Sammlung der Entscheidungen des Schweizerischen Bundesgerichts
Collection des arrêts du Tribunal fédéral suisse
Raccolta delle decisioni del Tribunale federale svizzero

BGE 101 IV 42



101 IV 42

12. Urteil des Kassationshofes vom 27. Januar 1975 i.S. Staatsanwaltschaft
des Kantons Zürich gegen X. Regeste

    Art. 181 StGB; Nötigung.

    1. Die Nötigung ist nur dann strafbar, wenn der damit verfolgte Zweck
oder das dazu verwendete Mittel gegen die Rechtsordnung oder die guten
Sitten verstösst (Erw. 1).

    2. Begriff und Rechtswidrigkeit der Gewaltanwendung (Erw. 3a u. b).

    3. Rechtswidrigkeit des verfolgten Zwecks (Erw. 3c).

    4. Frage des Vorsatzes (Erw. 4).

Sachverhalt

    A.- In der am 4. November 1972 geschlossenen Ehe X.  entstanden seit
Sommer 1973 wiederholt grosse Spannungen zwischen den Ehegatten. X. war
durch die Überzeugung von der Untreue seiner Gattin getrieben und hat
diese in der Folge mehrmals geschlagen und gewürgt.

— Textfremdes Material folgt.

(* ===== verification/Frame.v ===== *)
(** * Frame: the pandas DataFrame as the program uses it

    A [frame] is a header of named, typed columns and a list of rows, each
    row with its index label and one [cell] per column.  Every operation the
    program applies to a DataFrame is a function here:

    - [dropna_all]: [df.dropna(how='all')] (src/workshift.py line 37);
    - [missing_columns]: the columns of a list that the frame lacks (line 49);
    - [column]: [df[c]], [assign]: [df[c] = values] (lines 149, 188);
    - [isna_col], [select]: [df[c].isna()], [df[mask]] (lines 150, 162, 179);
    - [project]: [df[[a, b]]] (line 150); [dropna_subset] (line 156);
    - [empty], [head], [unique], [iterrows] (lines 158, 141, 95, 82).

    A column that does not exist is [None] where pandas raises KeyError.
    [wf] is the shape invariant: column names are distinct, index labels are
    distinct, every row is as wide as the header.  [typed] is the typing
    invariant: every cell has the dtype of its column ([has_dtype]). *)

From Stdlib Require Import ZArith Lia Ascii String QArith.
From stdpp Require Import base tactics option list strings.
From S2P Require Import Prelude PyText Datetime.

(** ** Cells *)

#[export] Instance Q_eq_dec : EqDecision Q.
Proof. solve_decision. Defined.

(** A value of a table: missing (NaN, None and NaT alike), text, an integer,
    a truth value, a time stamp, or a float (as the rational it stands for). *)
Inductive cell : Type :=
| NA
| Str (s : string)
| Int (n : Z)
| Bool (b : bool)
| Stamp (t : datetime)
| Real (q : Q).

#[export] Instance cell_eq_dec : EqDecision cell.
Proof. solve_decision. Defined.

(** [pd.isna(x)] *)
Definition isna (c : cell) : bool :=
  match c with NA => true | _ => false end.

(** [str(x)]; [None] for a float, whose rendering is not modelled. *)
Definition py_str (c : cell) : option string :=
  match c with
  | NA => Some "nan"%string
  | Str s => Some s
  | Int n => Some (str_int n)
  | Bool b => Some (if b then "True" else "False")%string
  | Stamp t => Some (str_datetime t)
  | Real _ => None
  end.

(** The time stamp in a cell, if it holds one. *)
Definition stamp_of (c : cell) : option datetime :=
  match c with Stamp t => Some t | _ => None end.

(** The cell made of an optional time stamp: [None] becomes missing. *)
Definition of_stamp (o : option datetime) : cell :=
  match o with Some t => Stamp t | None => NA end.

    Am 6. oder 13. Oktober 1973 fand in einem Zürcher Café zunächst in
Gegenwart von R. eine längere Aussprache zwischen den Eheleuten statt, in
deren Verlauf X. seine Frau zu überreden versuchte, wieder mit ihm nach
Hause zu kommen, was diese - weil sie sich von ihm bedroht und verfolgt
fühlte - ablehnte. Hierauf packte X. seine Frau und zwang sie, mit ihm
zur Haltestelle des Trams Nr. 11 zu gehen. An der Tramhaltestelle hat R.
Frau X. geraten, mit ihrem Mann sich in das Tram zu begeben und nach Hause
zu fahren; inzwischen werde er die Polizei alarmieren. Frau X. ist dieser
Aufforderung freiwillig nachgekommen.

    Am 30. und 31. Oktober 1973 ereigneten sich weitere schwere tätliche
Auseinandersetzungen zwischen den Ehegatten X.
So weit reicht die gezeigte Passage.